China has turned certain coral reefs into major islands by dredging and building military bases and air strips on those islands. The U.S. insists on freedom of navigation and does not recognize Chinese sovereignty in the South China Sea. So far, both sides have avoided escalation although the Chinese did embarrass themselves recently when a Chinese destroyer sliced off the bow of a Chinese Coast Guard vessel near the Philippines.

Chinese fighter aircraft launched from their aircraft carriers carry reduced fuel and weapons loads because of the ski-jump takeoff method. U.S. aircraft use steam-powered catapult technology that allows full fuel and weapons loads. Taking other technology including anti-missile systems into account, any sea battle between the U.S. and Chinese navies would be heavily one-sided in favor of the U.S.

An Economic State of Near Collapse

The reported 5% annualized GDP growth in China is a mirage. Those figures include investment in fixed assets, including ghost cities and unused prestige projects that would be immediately written down to zero under any standard accounting method.

Bad debts are ignored. Banks are propped up with dollar loans from the central bank, which depletes China’s reserve position. Its debt load is more extreme than U.S. debt and impedes further growth. So-called “stimulus” has failed repeatedly. China’s stock market (especially its tech sector) is in a bubble. China’s currency is supported by dollar interventions to buy yuan and its reported per capita GDP of $13,687 (firmly in the middle-income trap) is distorted by the degree distribution heavily skewed toward a small percentage of super-wealth. This leaves everyday Chinese citizens with a far lower per capita income.

In short, the Chinese economy is probably in a recession. Youth unemployment is approaching 30%. The entire system is in a state of near collapse.

A Xi Coup

Worse yet, the Chinese political system has undergone a military coup d’état. President Xi Jinping has been demoted to a position subordinate to a new committee headed by the top leader of the People’s Liberation Army. Cliques loyal to former presidents Hu Jintao and Jiang Zemin have emerged from hiding and are now becoming politically active again. This is in keeping with a millennial-old pattern of extreme centralization followed by decentralization and warring factions as Chinese dynasties gain power and then fail.

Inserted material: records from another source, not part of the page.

Lemma walks_CreateSession s h e : walks (CreateSession s h e).
Proof.
  intros w Hw. unfold CreateSession.
  match goal with |- context [transaction ?g w] => pose (f := g); destruct (transaction_cases f w) as (w0 & (l & Hl) & Hq & Hcase) end.
  fold f. destruct Hcase as [[-> _]|(a & Ha & _)].
  - split_and!; [by apply rtc_once, quiet_change|apply Hq|by apply quiet_good].
  - assert (sound w0) as Hw0 by (eapply change_sound; [by apply quiet_change|done]).
    destruct (create_change _ _ _ _ _ _ Hw0 Ha) as (Hc & Hcl & Hca & Htr & Hrv & _).
    pose proof Hq as (E1 & E2 & E3 & E4 & E5 & E6).
    split_and!; [eapply rtc_l; [by apply quiet_change|by apply rtc_once]|congruence|].
    intros (G1 & G2 & G3)%(quiet_good _ _ Hq). unfold good, no_lost, marks_ok, covered. rewrite Hca, Htr, Hcl.
    split_and!; [done|done|]. intros k x r Hk Hr. apply (G3 k x r); [|done]. apply Hrv; [done|by eexists].
Qed.

Lemma walks_VerifyAndIssue a sg c meta :
  walks (VerifyAndIssue sha256 sha256_hex hmac ParseAddress Verify uuid_String cfg a sg c meta).
Proof.
  unfold VerifyAndIssue. destruct (_ =s? _); [by apply calm_walks, sess_calm_throw|].
  apply sess_walks_bind; [by apply calm_walks, calm_take_challenge|]. intros st.
  destruct (negb _); [by apply calm_walks, sess_calm_throw|]. destruct (negb _); [by apply calm_walks, sess_calm_throw|].
  destruct (Std_DecodeString sg) as [sb|]; [|by apply calm_walks, sess_calm_throw].
  destruct (negb _); [by apply calm_walks, sess_calm_throw|].
  apply sess_walks_bind; [by apply calm_walks, calm_user_of|]. intros u.
  apply sess_walks_bind; [by apply calm_walks, calm_GetUserRoles|]. intros l.
  apply sess_walks_bind; [by apply calm_walks, sess_calm_now|]. intros t.
  apply sess_walks_bind; [by apply calm_walks, calm_token|]. intros raw.
  apply sess_walks_bind; [apply walks_CreateSession|]. intros [s rt].
  apply sess_walks_bind; [by apply calm_walks, calm_mint|]. intros acc.
  apply sess_walks_bind; [by apply calm_walks, calm_tell|]. intros _.
  apply sess_walks_bind; [by apply calm_walks, calm_tell|]. intros _. by apply calm_walks, sess_calm_ret.
Qed.
(* ===== verification/SubmissionLife.v ===== *)
(** * The life of chain submissions

    Any number of processes claim, hand over and record submissions, may stop between
    two of these, and reconcilers sweep while the chain closes ledgers. A transaction is
    included at most once, not before it was sent nor after its time bound; the RPC sees
    a window of the ledgers. The record of a settled submission then tells the truth,
    with one exception that is made explicit. *)
From S2P Require Import Prelude.
From S2P Require Import Submissions.

Module SubmissionLife.
Import Submissions.

(** ** The world *)

Record Ledger := mkLedger { close : Time; included : gmap string bool }.
Record Sent := mkSent { sent_reference : string; sent_hash : string; sent_at : Time }.

(** A submission between its claim and the hand-over, and after it. *)
Inductive Phase := Claimed (i : SubmissionIntent) (envelope : string) | Handed (i : SubmissionIntent) (a : SendAnswer).

(** The database, the clock, the submissions under way, the ledgers (newest first),
    what was handed over, the intents reconcilers have claimed, and their verdicts. *)
Record World := mkWorld {
  db : DB;
  clock : Time;
  calls : gmap Z Phase;
  ledgers : list Ledger;
  sent : list Sent;
  work : list SubmissionIntent;
  verdicts : list (SubmissionIntent * string * ChainOutcome);
}.

Definition with_db (d : DB) (w : World) : World := mkWorld d (clock w) (calls w) (ledgers w) (sent w) (work w) (verdicts w).
Definition with_calls (c : gmap Z Phase) (w : World) : World :=
  mkWorld (db w) (clock w) c (ledgers w) (sent w) (work w) (verdicts w).

Definition set_trips (l : list Trip) (w : World) : World := with_db (mkDB (rows (db w)) (next_id (db w)) l) w.

(** Whether the chain included a transaction, and with which result. *)
Definition on_chain (w : World) (h : string) (r : bool) : Prop := ∃ l, l ∈ ledgers w ∧ included l !! h = Some r.
(** Adding a value that is not positive to a well-formed double that is not
    a NaN does not increase it, unless the sum is [inf + -inf]. *)
Theorem fadd_nonpos_le (t x : spec_float) :
  valid_binary prec emax t = true ->
  t <> S754_nan ->
  SFleb x (S754_zero false) = true ->
  ~ (t = S754_infinity false /\ x = S754_infinity true) ->
  SFleb (SFadd prec emax t x) t = true.
Proof.
  intros Hv Hnan Hx Hinf.
  destruct x as [sx|sx| |sx mx ex]; try discriminate.
  - (* x = 0 *)
    destruct t as [st|st| |st mt et]; try congruence.
    + destruct st, sx; reflexivity.
    + destruct st; reflexivity.
    + simpl. apply leb_refl_finite.
  - (* x = -inf *)
    destruct sx; [|discriminate].
    destruct t as [st|st| |st mt et]; try congruence.
    + reflexivity.
    + destruct st; [reflexivity|]. exfalso. apply Hinf. split; reflexivity.
    + reflexivity.
  - (* x finite and negative *)
    destruct sx; [|discriminate].
    destruct t as [st|st| |st mt et]; try congruence.
    + reflexivity.
    + destruct st; reflexivity.
    + simpl in Hv. unfold SFadd.
      set (ez := Z.min et ex).
      rewrite (shl_align_le mt et ez) by (unfold ez; lia).
      rewrite (shl_align_le mx ex ez) by (unfold ez; lia).
      assert (Hpt : 0 < 2 ^ (et - ez)) by (apply Z.pow_pos_nonneg; unfold ez; lia).
      assert (Hpx : 0 < 2 ^ (ex - ez)) by (apply Z.pow_pos_nonneg; unfold ez; lia).
      destruct st; unfold cond_Zopp.
      * (* t negative *)
        destruct (- (Zpos mt * 2 ^ (et - ez)) + - (Zpos mx * 2 ^ (ex - ez))) as [|s|s] eqn:Hs;
          unfold binary_normalize; try nia.
        apply binary_round_ge_neg; [exact Hv | unfold ez; lia | nia].
      * (* t positive *)
        destruct (Zpos mt * 2 ^ (et - ez) + - (Zpos mx * 2 ^ (ex - ez))) as [|s|s] eqn:Hs;
          unfold binary_normalize.
        -- reflexivity.
        -- apply binary_round_le_pos; [exact Hv | unfold ez; lia | nia].
        -- destruct (binary_round_sign true s ez) as [->|[->|(m & e & ->)]]; reflexivity.
Qed.
Lemma api_describe_text (col : cell * cell * cell) :
  text_type col = true -> exists description, api_describe col = Return (Text description).
Proof.
  destruct col as [[n t] c]. unfold text_type, api_describe. simpl.
  destruct t as [t| |k]; try discriminate. intros _.
  destruct (cell_truthy c); [simpl; eauto|].
  destruct (business_text _ n); simpl; eauto.
Qed.

Lemma api_columns_from_returns (rows : list row) (d : dict) :
  forallb text_typed rows = true ->
  exists columns, V2.api_columns_from d rows = Return columns.
Proof.
  revert d. induction rows as [|r rows IH]; simpl; intros d Hall; [eauto|].
  apply andb_true_iff in Hall as [Hr Hrows]. rewrite api_column_step.
  destruct (cell_truthy _); [|apply IH, Hrows].
  rewrite <- text_typed_column in Hr.
  destruct (api_describe_text _ Hr) as (description & ->). apply IH, Hrows.
Qed.

(** What the v2 loop has stored under a name: the description of the
    last row of that name. *)
Lemma api_columns_from_lookup (rows : list row) (d columns : dict) (n : cell) :
  cell_truthy n = true ->
  V2.api_columns_from d rows = Return columns ->
  dict_get columns n
  = match last_named n (map column_of_row rows) with
    | Some col =>
        match api_describe col with
        | Return description => Some description
        | Raise _ => None
        end
    | None => dict_get d n
    end.
Proof.
  intros Hn. unfold last_named. revert d.
  induction rows as [|r rows IH]; simpl; intros d Hb.
  - injection Hb as <-. reflexivity.
  - rewrite api_column_step in Hb. rewrite find_snoc. unfold name_of in Hb.
    destruct (cell_truthy (column_of_row r).1.1) eqn:Hname.
    + destruct (api_describe (column_of_row r)) as [description|e] eqn:Hc; [|discriminate].
      rewrite (IH _ Hb). destruct (find _ (rev _)); [reflexivity|].
      rewrite dict_get_set.
      destruct (cell_eqb (column_of_row r).1.1 n); [rewrite Hc|]; reflexivity.
    + rewrite (IH _ Hb). destruct (find _ (rev _)); [reflexivity|].
      destruct (cell_eqb_spec (column_of_row r).1.1 n) as [Heq|]; [|reflexivity].
      rewrite Heq in Hname. congruence.
Qed.

(** ** The merge of comments *)
Section Merge_properties.

#[local] Arguments columns_query : simpl never.
#[local] Arguments ReAct.api_query : simpl never.

Context {W : Type} `{ProtonDriver W}.

(** The values [proton_driver] gives to the keyword arguments that the
    v2 tool leaves out. *)
Variables default_user default_password default_database : string.

(** C3. In the live result of [get_schema_dict] the description of a
    column comes from its (last) row [(col_name, col_type, comment)] of
    the metadata view: a non-empty database comment is used and no
    business text is added; an empty comment is replaced by the business
    text of the name when the table has one; and otherwise the
    description is the database type alone.  The result of
    [get_table_schema_from_api] merges in the same way, with its own
    table of business texts. *)
Theorem live_comment_merge (col_name col_type comment : string) (rows : list row) :
  last_named (Text col_name) (map column_of_row rows)
  = Some (Text col_name, Text col_type, Text comment) ->
  forallb text_typed rows = true ->
  (forall (tbl : string) (s : mstate) c w1 probe w2 w3,
     Client (args_of (self s)) (world s) = (Return c, w1) ->
     execute c "SELECT 1" w1 = (Return probe, w2) ->
     execute c (columns_query (database (self s)) tbl) w2 = (Return rows, w3) ->
     exists d s' description,
       get_schema_dict true tbl s = (Return d, s') /\
       source d = "timeplus_api" /\
       dict_get (columns d) (Text col_name) = Some (Text description) /\
       (comment <> "" -> description = col_type +:+ " - " +:+ comment) /\
       (comment = "" -> forall business,
          _get_column_descriptions !! col_name = Some business ->
          description = col_type +:+ " - " +:+ business) /\
       (comment = "" -> _get_column_descriptions !! col_name = None ->
          description = col_type)) /\
  (col_name <> "" ->
   forall (config : ReAct.TimeplusConfig) (tbl : string) (s : ReAct.session) c w1 w2,
     Client (ClientArgs (ReAct.host config) (ReAct.port config)
                        default_user default_password default_database)
            (ReAct.net s) = (Return c, w1) ->
     execute c (ReAct.api_query (ReAct.database config) tbl) w1 = (Return rows, w2) ->
     exists r s' columns description,
       ReAct.get_table_schema_from_api true default_user default_password
         default_database config tbl s = (Return r, s') /\
       ReAct.api_source r = "timeplus_api" /\
       ReAct.api_column_dict r = Some columns /\
       dict_get columns (Text col_name) = Some (Text description) /\
       (comment <> "" -> description = col_type +:+ " - " +:+ comment) /\
       (comment = "" -> forall business,
          V2._get_column_business_descriptions !! col_name = Some business ->
          description = col_type +:+ " - " +:+ business) /\
       (comment = "" -> V2._get_column_business_descriptions !! col_name = None ->
          description = col_type)).
Proof.
  intros Hlast Htext.
  assert (Hrows : rows <> []) by (intros ->; discriminate Hlast).
  split.
  - intros tbl s c w1 probe w2 w3 HC HP HQ.
    destruct (resolve_listed true tbl s c w1 probe w2 rows w3 eq_refl HC HP HQ Hrows)
      as (s' & Hrun).
    destruct (build_columns_from_returns (map column_of_row rows) [])
      as (columns & Hb); [rewrite text_typed_columns; exact Htext|].
    fold (build_columns (map column_of_row rows)) in Hb. rewrite Hb in Hrun.
    pose proof (build_columns_lookup _ _ (Text col_name) Hb) as Hget.
    rewrite Hlast in Hget. unfold describe_column in Hget.
    cbn [cell_truthy str iadd business_text] in Hget.
    exists (live_schema (self s) tbl columns), s'.
    destruct (truthy comment) eqn:Hc.
    + apply truthy_spec in Hc.
      eexists. split; [exact Hrun|]. split; [reflexivity|].
      split; [exact Hget|]. repeat split; congruence.
    + apply truthy_empty in Hc.
      destruct (_get_column_descriptions !! col_name) as [business|] eqn:Hb';
        cbn [iadd] in Hget;
        eexists; (split; [exact Hrun|]); (split; [reflexivity|]);
        (split; [exact Hget|]); repeat split; congruence.
  - intros Hname config tbl s c w1 w2 HC HQ.
    destruct (api_columns_from_returns rows [] Htext) as (columns & Hb).
    assert (Htruthy : cell_truthy (Text col_name) = true) by (apply truthy_spec, Hname).
    pose proof (api_columns_from_lookup rows [] columns (Text col_name) Htruthy Hb) as Hget.
    rewrite Hlast in Hget. unfold api_describe in Hget.
    cbn [cell_truthy str iadd business_text] in Hget.
    assert (Hsome : is_Some (dict_get columns (Text col_name))).
    { rewrite Hget. destruct (truthy comment); [eauto|].
      destruct (_ !! col_name); cbn [iadd]; eauto. }
    assert (Hrun : exists r s',
      ReAct.get_table_schema_from_api true default_user default_password
        default_database config tbl s = (Return r, s') /\
      ReAct.api_source r = "timeplus_api" /\
      ReAct.api_column_dict r = Some columns).
    { unfold ReAct.get_table_schema_from_api, ReAct.try_except, ReAct.bind,
        ReAct.ret, ReAct.pure, ReAct.new_client, ReAct.execute_on.
      simpl. rewrite HC. simpl. rewrite HQ. simpl.
      unfold V2.api_columns. rewrite Hb.
      destruct columns as [|kv columns]; [destruct Hsome; discriminate|].
      eexists _, _. split; [reflexivity|]. split; reflexivity. }
    destruct Hrun as (r & s' & Hrun & Hsrc & Hdict).
    exists r, s', columns.
    destruct (truthy comment) eqn:Hc.
    + apply truthy_spec in Hc.
      eexists. split; [exact Hrun|]. split; [exact Hsrc|].
      split; [exact Hdict|]. split; [exact Hget|]. repeat split; congruence.
    + apply truthy_empty in Hc.
      destruct (V2._get_column_business_descriptions !! col_name) as [business|] eqn:Hb';
        cbn [iadd] in Hget;
        eexists; (split; [exact Hrun|]); (split; [exact Hsrc|]);
        (split; [exact Hdict|]); (split; [exact Hget|]); repeat split; congruence.
Qed.

End Merge_properties.

(** With unique column names every triple is the last of its name. *)
Lemma last_named_unique (columns_info : list (cell * cell * cell)) col :
  NoDup (map (fun c => c.1.1) columns_info) ->
  col ∈ columns_info ->
  last_named col.1.1 columns_info = Some col.
Proof.
  unfold last_named. induction columns_info as [|c l IH]; intros Hnd Hin.
  - inversion Hin.
  - simpl in *. rewrite find_snoc. apply NoDup_cons in Hnd as [Hc Hnd].
    apply elem_of_cons in Hin as [->|Hin].
    + destruct (find _ (rev l)) as [c'|] eqn:Hf.
      * exfalso. apply find_some in Hf as [Hc' He].
        destruct (cell_eqb_spec c'.1.1 c.1.1) as [He'|]; [|discriminate].
        apply Hc. rewrite <- He'.
        apply list_elem_of_fmap. exists c'. split; [reflexivity|].
        apply list_elem_of_In, in_rev. exact Hc'.
      * rewrite cell_eqb_refl. reflexivity.
    + rewrite (IH Hnd Hin). reflexivity.
Qed.

(** ** The global reader *)
Section Module_properties.

Context {W : Type} `{ProtonDriver W}.
Variable PROTON_AVAILABLE : bool.
Variable py_int : string -> outcome Z.

Lemma same_parameters_trans (a b c : TimeplusSchemaReader) :
  same_parameters a b -> same_parameters b c -> same_parameters a c.
Proof. unfold same_parameters. intuition congruence. Qed.

(** A method call on the shared reader keeps it shared. *)
Lemma call_keeps_sharing a n r (p : process W) tbl :
  shares a n r p ->
  shares a n r (call_method a (get_schema_dict PROTON_AVAILABLE tbl) p).2.
Proof.
  intros (Hg & Hlen & r' & Hr' & Hsame). unfold call_method. rewrite Hr'.
  destruct (resolve_replays PROTON_AVAILABLE tbl
              {| self := r'; world := outside p; trace := history p |})
    as (out & s' & evs & -> & _ & _ & Hp).
  unfold shares. simpl in *. split; [exact Hg|]. split; [rewrite length_insert; exact Hlen|].
  exists (self s'). split.
  - apply list_lookup_insert_eq. apply lookup_lt_Some in Hr'. exact Hr'.
  - eapply same_parameters_trans; eassumption.
Qed.

Lemma later_calls_keep_sharing a n r calls (p : process W) :
  shares a n r p -> shares a n r (later_calls PROTON_AVAILABLE py_int calls p).
Proof.
  revert p. induction calls as [|[environ tbl] calls IH]; intros p Hp; [exact Hp|].
  simpl. apply IH.
  unfold get_table_schema, get_schema_reader.
  destruct Hp as (Hg & Hrest). rewrite Hg.
  apply call_keeps_sharing. split; assumption.
Qed.

(** When the port text of the environment is no integer, the first call
    raises what [int] raised and leaves the global unset. *)
Lemma first_call_bad_port environ tbl (p : process W) e :
  _schema_reader p = None ->
  py_int (getenv environ "TIMEPLUS_PORT" "8463") = Raise e ->
  get_table_schema PROTON_AVAILABLE py_int environ tbl p = (Raise e, p).
Proof.
  intros Hg Hint.
  unfold get_table_schema, get_schema_reader, __init__.
  rewrite Hg, Hint. reflexivity.
Qed.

Xi Jinping reached the pinnacle of centralization in 2018 when term limits of two five-year terms for presidents were removed, and he was allowed to remain “president for life.” Xi became the most powerful Chinese leader since Mao Zedong. From there (and with a good understanding of Chinese history going back to the Xia Dynasty of 2070 BC), it was easy to predict the fall of Xi Jinping and the collapse of the Peasant Dynasty represented by the Chinese Communist Party. That collapse is now proceeding in slow motion. Whether it accelerates is one of the pivotal political questions of the day.

An Invasion of Taiwan? No Go

Finally, analysts spend enormous amounts of time on the issue of an invasion of Taiwan by Communist China. That will not happen. With Chinese vessels crashing into each other and the U.S. on the side of Taiwan, the idea of a D-Day type invasion of Taiwan with a million men in an amphibious landing by a force that has never been tested in combat seems absurd. China has massive internal problems. Those problems will not be solved by creating even greater problems with a cross-strait invasion.

The Fall of the CCP

Is China rich and powerful? Yes. Is it stable and growing? No. Is it a credible military threat to Taiwan or the U.S.? Not unless it is prepared to pay an unacceptably high price for its adventurism.

Most of China’s technology is either stolen or second-best compared to U.S. and even European or Russian technology. U.S. investment is in full retreat from China. U.S. markets are quickly closing to Chinese goods.

China has few alternative “buyers of last resort.” Unemployment is skyrocketing and bad debts are rising to the surface. China may yet emerge as a great power. But not before the fall of the Communist Party and a period of grave instability that will have ripple effects around the world.